Set up your non-cluster host or VM

  1. Configure the Calico Enterprise repository.

    curl -sfL https://downloads.tigera.io/ee/rpms/v3.22/calico_enterprise.repo -o /etc/yum.repos.d/calico-enterprise.repo

    Only Red Hat Enterprise Linux 8 and 9 x86-64 operating systems are supported in this version of Calico Enterprise.

  2. Install Calico node and fluent-bit log forwarder packages.

    • Use dnf to install the calico-node and calico-fluent-bit packages:

      dnf install calico-node calico-fluent-bit
  3. Copy the kubeconfig created in cluster setup step 2 to host folder /etc/calico/kubeconfig.

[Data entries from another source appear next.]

(* ===== verification/WeakReader.v ===== *)
(** A third thread at the ring of models/IterableQueueModel.hpp: [back] as the tasks of the
    request handler call it, while the producer goes on and the consumer is held back by
    the handler's mutex, under the memory orders of the code. *)
From S2P Require Import Prelude IterableQueue SpscQueue SpscWeak.

Section reader.
Context {T : Type}.

(** Inside [back], and at the element whose pointer it gave. *)
Inductive reader_pc :=
| Outside
| LoadedWrite (currentWrite : Z)
| AtElement (i : Z)
| NoElement
| HasRead (x : T).

(** [seen_writes] and [seen_reads] are the newest values of the two indices it has seen,
    [known] is what happens before its next access. *)
Record reader := mkReader {
  seen_writes : nat;
  seen_reads : nat;
  known : clock;
  reader_at : reader_pc }.

Implicit Types (m : weak T) (rd : reader).

(** A read of an element, of its timestamp say, races with an access that does not happen before. *)
Definition reader_access (i : Z) m rd : outcome T :=
  if (default 0 (last_p m !! i) <=? (known rd).1)%nat && (default 0 (last_c m !! i) <=? (known rd).2)%nat
  then slot_read (records_ (shared (base m))) i else Undefined.

(** One access, which loads the [k]-th value of an index if it loads one; [o] is the order of
    the load of [writeIndex_]. *)
Definition back_step (o : memory_order) (k : nat) m rd : option (outcome reader) :=
  match reader_at rd with
  | Outside =>
      if (k <? seen_writes rd)%nat then None
      else msg ← writes m !! k;
           Some (Ret (mkReader k (seen_reads rd) (observe o msg (known rd)) (LoadedWrite (value msg))))
  | LoadedWrite currentWrite =>
      if (k <? seen_reads rd)%nat then None
      else msg ← reads m !! k;
           Some (Ret (mkReader (seen_writes rd) k (observe acquire msg (known rd))
             (if currentWrite =? value msg then NoElement
              else AtElement (if currentWrite =? 0 then size_ (shared (base m)) - 1 else currentWrite - 1))))
  | AtElement i => Some (x ← reader_access i m rd; Ret (mkReader (seen_writes rd) (seen_reads rd) (known rd) (HasRead x)))
  | NoElement | HasRead _ => None
  end.

(** The order of the code. *)
Definition back_order : memory_order := relaxed.

(** A [back] without pause: the values it loads, and what comes of the pointer. *)
Definition back_result (o : memory_order) (k j : nat) m rd : option (outcome reader) :=
  match back_step o k m rd with
  | Some (Ret rd) => match back_step o j m rd with Some (Ret rd) => back_step o 0 m rd | r => r end
  | r => r
  end.
End reader.
Arguments reader : clear implicits.

(** ** Lemmas *)
Section lemmas.
Context {T : Type} (n r0 : nat).
Implicit Types (m : weak T) (rd : reader T).

Lemma slot_before (k : nat) :
  (2 <= n)%nat -> (0 < k)%nat ->
  (if slot_of n r0 k =? 0 then Z.of_nat n - 1 else slot_of n r0 k - 1) = slot_of n r0 (k - 1).
Proof.
  intros Hn Hk. unfold slot_of.
  assert (E : ((r0 + k) mod n = ((r0 + (k - 1)) mod n + 1) mod n)%nat)
    by (rewrite Nat.Div0.add_mod_idemp_l; f_equal; lia).
  rewrite E. pose proof (Nat.mod_upper_bound (r0 + (k - 1)) n ltac:(lia)) as Hlt. set (x := ((r0 + (k - 1)) mod n)%nat) in *.
  destruct (decide (x + 1 < n)%nat) as [H|H].
  - rewrite Nat.mod_small by done. destruct (Z.eqb_spec (Z.of_nat (x + 1)) 0); lia.
  - replace (x + 1)%nat with n by lia. rewrite Nat.Div0.mod_same. change (Z.of_nat 0) with 0. cbn [Z.eqb]. lia.
Qed.

(** Both loads of a [back] of the [k]-th value, while element [k - 1] is stored. *)
Lemma back_loads o (k : nat) m rd :
  weak_inv n r0 m -> reader_at rd = Outside -> (seen_writes rd <= k <= length (produced (base m)))%nat ->
  (seen_reads rd <= length (consumed (base m)) < k)%nat ->
  exists msg msg', writes m !! k = Some msg /\ reads m !! length (consumed (base m)) = Some msg'
    /\ back_result o k (length (consumed (base m))) m rd
       = back_step o 0 m (mkReader k (length (consumed (base m)))
           (observe acquire msg' (observe o msg (known rd))) (AtElement (slot_of n r0 (k - 1)))).
Proof.
  intros Hm Hat Hk Hr. pose proof (inv_size_bounds n r0 m Hm) as [Hn Hmax]. pose proof Hm as [].
  destruct (lookup_lt_is_Some_2 (writes m) k) as [msg Hmsg]; [lia|].
  destruct (lookup_lt_is_Some_2 (reads m) (length (consumed (base m)))) as [msg' Hmsg']; [lia|].
  exists msg, msg'. split; [done|]. split; [done|]. unfold back_result. unfold back_step at 1.
  rewrite Hat, (proj2 (Nat.ltb_ge _ _)), Hmsg by lia. cbn [mbind option_bind]. unfold back_step at 1.
  cbn [reader_at seen_reads seen_writes known]. rewrite (proj2 (Nat.ltb_ge _ _)), Hmsg' by lia. cbn [mbind option_bind].
  destruct (wi_write_values _ _ Hmsg) as [-> _]. destruct (wi_read_values _ _ Hmsg') as [-> _].
  destruct (Z.eqb_spec (slot_of n r0 k) (slot_of n r0 (length (consumed (base m))))) as [E|E].
  { destruct (slot_of_eq n r0 (length (consumed (base m))) k); [lia|done]. }
  by rewrite wi_n, slot_before by lia.
Qed.

(** The newest access of the producer to the slot of a stored element is the construction
    of that element. *)
Lemma stored_last_p m (j : nat) :
  weak_inv n r0 m -> (length (consumed (base m)) <= j < length (produced (base m)))%nat ->
  last_p m !! slot_of n r0 j = Some (S j).
Proof.
  intros Hm Hj. pose proof (inv_size_bounds n r0 m Hm) as [Hn _]. pose proof Hm as [].
  assert (Hle : (length (produced (base m)) <= (p_clock m).1 <= S (length (produced (base m))))%nat).
  { rewrite wi_p_clock. destruct (producer (base m)); cbn; lia. }
  destruct (wi_accessed j ltac:(lia)) as (e & He & Hje). destruct (wi_last_p _ _ He) as (i & -> & Hi & Hle').
  destruct (decide (i = j)) as [->|Hne]; [done|]. unfold slot_of in Hi.
  pose proof (same_slot n r0 j i ltac:(lia) ltac:(lia)) as Hround.
  assert (i = length (produced (base m)))%nat as -> by lia.
  destruct (producer (base m)); cbn in wi_p_clock; lia.
Qed.
End lemmas.

(** A stored element is in its slot, while the consumer is between two calls. *)
Lemma stored_element {T} (n r0 : nat) (m : weak T) (j : nat) x :
  weak_inv n r0 m -> consumer (base m) = CIdle -> (length (consumed (base m)) <= j)%nat ->
  produced (base m) !! j = Some x -> slot_read (records_ (shared (base m))) (slot_of n r0 j) = Ret x.
Proof.
  intros Hm Hc Hj Hx. pose proof (inv_size_bounds n r0 m Hm) as [Hn _]. pose proof Hm as [].
  destruct wi_base as (c & k & l & r & w & [Hrec Hsz Hrng Hrd Hlt Hroom Hw Hwr Hring Hh Hp _]).
  assert (Hl : length l = n) by lia. rewrite Hrec. unfold slot_of.
  rewrite Hh, lookup_app_r in Hx by done. pose proof (lookup_lt_Some _ _ _ Hx) as Hlen.
  assert (Hr : r = ((r0 + length (consumed (base m))) mod n)%nat) by (unfold slot_of in *; lia).
  assert (Hslot : ((r0 + j) mod n = wrap (length l) (r + (j - length (consumed (base m)))))%nat).
  { rewrite wrap_is_mod, Hl, Hr, Nat.Div0.add_mod_idemp_l by lia. f_equal. lia. }
  rewrite Hslot. apply slot_read_Block.
  pose proof (ring_lookup _ _ _ (j - length (consumed (base m))) x Hring) as Hlook.
  rewrite length_views in Hlook. specialize (Hlook ltac:(lia) Hx).
  rewrite Hc in Hlook. cbn [consumer_view] in Hlook. destruct (producer (base m)); cbn [producer_view] in Hlook; try done.
  rewrite list_lookup_insert_ne in Hlook; [done|]. subst w. intros E. apply wrap_inj in E; lia.
Qed.

(** ** The property *)

(** C32: [back] by a thread that is not the producer.  Whatever the producer and the consumer have
    done, while the consumer is held back: if the relaxed load of [writeIndex_] gives a value
    the thread has not synchronised with otherwise, the pointer it returns is to an element whose
    construction does not happen before, and reading it is a data race, undefined behaviour;
    were the load an acquire, as in [front], reading it would give the newest element. *)
Theorem back_races {T} (q : queue T) (m : weak T) (rd : reader T) (k : nat) :
  repr q [] -> rtc (weak_step code_orders) (weak_start q) m ->
  reader_at rd = Outside -> consumer (base m) = CIdle ->
  (seen_writes rd <= k <= length (produced (base m)))%nat ->
  (seen_reads rd <= length (consumed (base m)) < k)%nat ->
  (2 * length (consumed (base m)) <= (known rd).2)%nat ->
  ((known rd).1 < k)%nat -> (forall msg, reads m !! length (consumed (base m)) = Some msg -> (released msg).1 < k)%nat ->
  back_result back_order k (length (consumed (base m))) m rd = Some Undefined
  /\ exists x rd', produced (base m) !! (k - 1)%nat = Some x
       /\ back_result acquire k (length (consumed (base m))) m rd = Some (Ret rd') /\ reader_at rd' = HasRead x.
Proof.
  intros Hq Hr Hat Hc Hk Hrd Hknown Hnew Hrel. set (n := Z.to_nat (size_ q)). set (r0 := Z.to_nat (readIndex_ q)).
  assert (Hm : weak_inv n r0 m) by (by apply (reachable_weak_inv q)).
  assert (Hlast : last_p m !! slot_of n r0 (k - 1) = Some (S (k - 1))) by (apply stored_last_p; [done|lia]).
  replace (S (k - 1)) with k in Hlast by lia. split.
  - destruct (back_loads n r0 back_order k m rd Hm Hat Hk Hrd) as (msg & msg' & _ & Hmsg' & ->).
    unfold back_step, reader_access, back_order. cbn [reader_at known observe join fst snd]. rewrite Hlast. cbn [default Datatypes.id].
    specialize (Hrel _ Hmsg'). destruct (Nat.leb_spec k (max (known rd).1 (released msg').1)); [lia|done].
  - destruct (back_loads n r0 acquire k m rd Hm Hat Hk Hrd) as (msg & msg' & Hmsg & _ & ->).
    destruct (lookup_lt_is_Some_2 (produced (base m)) (k - 1)) as [x Hx]; [lia|].
    pose proof (stored_element n r0 m (k - 1) x Hm Hc ltac:(lia) Hx) as Hread.
    unfold back_step, reader_access. cbn [reader_at known observe join fst snd]. rewrite Hlast. cbn [default Datatypes.id].
    pose proof Hm as []. destruct (wi_write_values _ _ Hmsg) as (_ & Hms & _).
    destruct (Nat.leb_spec k (max (max (known rd).1 (released msg).1) (released msg').1)); [|lia].
    assert (Hlc : (default 0 (last_c m !! slot_of n r0 (k - 1)) <= 2 * length (consumed (base m)))%nat).
    { destruct (last_c m !! _) as [e|] eqn:Ee; [|cbn; lia]. destruct (wi_last_c _ _ Ee) as (j & _ & _ & He). cbn.
      rewrite wi_c_clock, Hc in He. cbn in He. lia. }
    destruct (Nat.leb_spec (default 0%nat (last_c m !! slot_of n r0 (k - 1)))
      (max (max (known rd).2 (released msg).2) (released msg').2)); [|lia]. cbn [andb].
    rewrite Hread. outcome. eexists _, _. split; [done|]. split; [reflexivity|done].
Qed.

(** ** The property at work: one element written, and a task that comes along *)
Definition fresh_reader : reader Z := mkReader 0 0 (0, 0)%nat Outside.

Lemma back_races_witness :
  let m := weak_result (writing 0 1) in
  back_result back_order 1 0 m fresh_reader = Some Undefined
  /\ exists x rd', produced (base m) !! 0%nat = Some x
       /\ back_result acquire 1 0 m fresh_reader = Some (Ret rd') /\ reader_at rd' = HasRead x.
Proof.
  refine (back_races (ring_of 2 []) (weak_result (writing 0 1)) fresh_reader 1 weak_ring_repr _ eq_refl eq_refl _ _ _ _ _).
  - apply (run_weak_reachable code_orders (writing 0 1)). vm_compute. reflexivity.
  - vm_compute. lia.
  - vm_compute. lia.
  - vm_compute. lia.
  - vm_compute. lia.
  - intros msg Hmsg. vm_compute in Hmsg. injection Hmsg as <-. vm_compute. lia.
Defined.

  4. Start Calico node and log forwarder.

    systemctl enable --now calico-node.service
    systemctl enable --now calico-fluent-bit.service

    You can configure the Calico node by tuning the environment variables defined in the /etc/calico/calico-node/calico-node.env file. For more information, see the Felix configuration reference.

Configure high availability mode

High availability (HA) mode helps protect workloads running on hosts and VMs by providing an automated disaster recovery setup. It operates with two Kubernetes clusters: an active cluster and a passive cluster that remains synchronized and ready to take over if the active cluster becomes unavailable.

For HA mode to function correctly, a correctly configured load balancer (LB) is required to switch traffic between clusters during failover and failback events. The LB must detect failures, redirect traffic to the passive cluster, and restore traffic to the active cluster once it is healthy. Without a proper configuration, HA mode will not work as expected.

Your hosts or VMs are inherently HA-ready once you completed the setup steps. They automatically connect to the appropriate cluster. To enable HA mode, system administrators must perform the following steps:

  • Deploy and maintain both clusters: Provision and manage both the active and passive Kubernetes clusters.
  • Synchronize resources: Keep all relevant resources (such as network policies, configurations, and non-cluser host resources) synchronized from the active cluster to the passive cluster.
  • Configure domain names: Use domain names (not static IP addresses) for log ingestion and Typha endpoints in the NonClusterHost resource.
  • Replicate secrets: Copy the tigera-ca-private secret from the active cluster to the passive cluster under the tigera-operator namespace. After copying, verify that all Calico components in the passive cluster are running and healthy.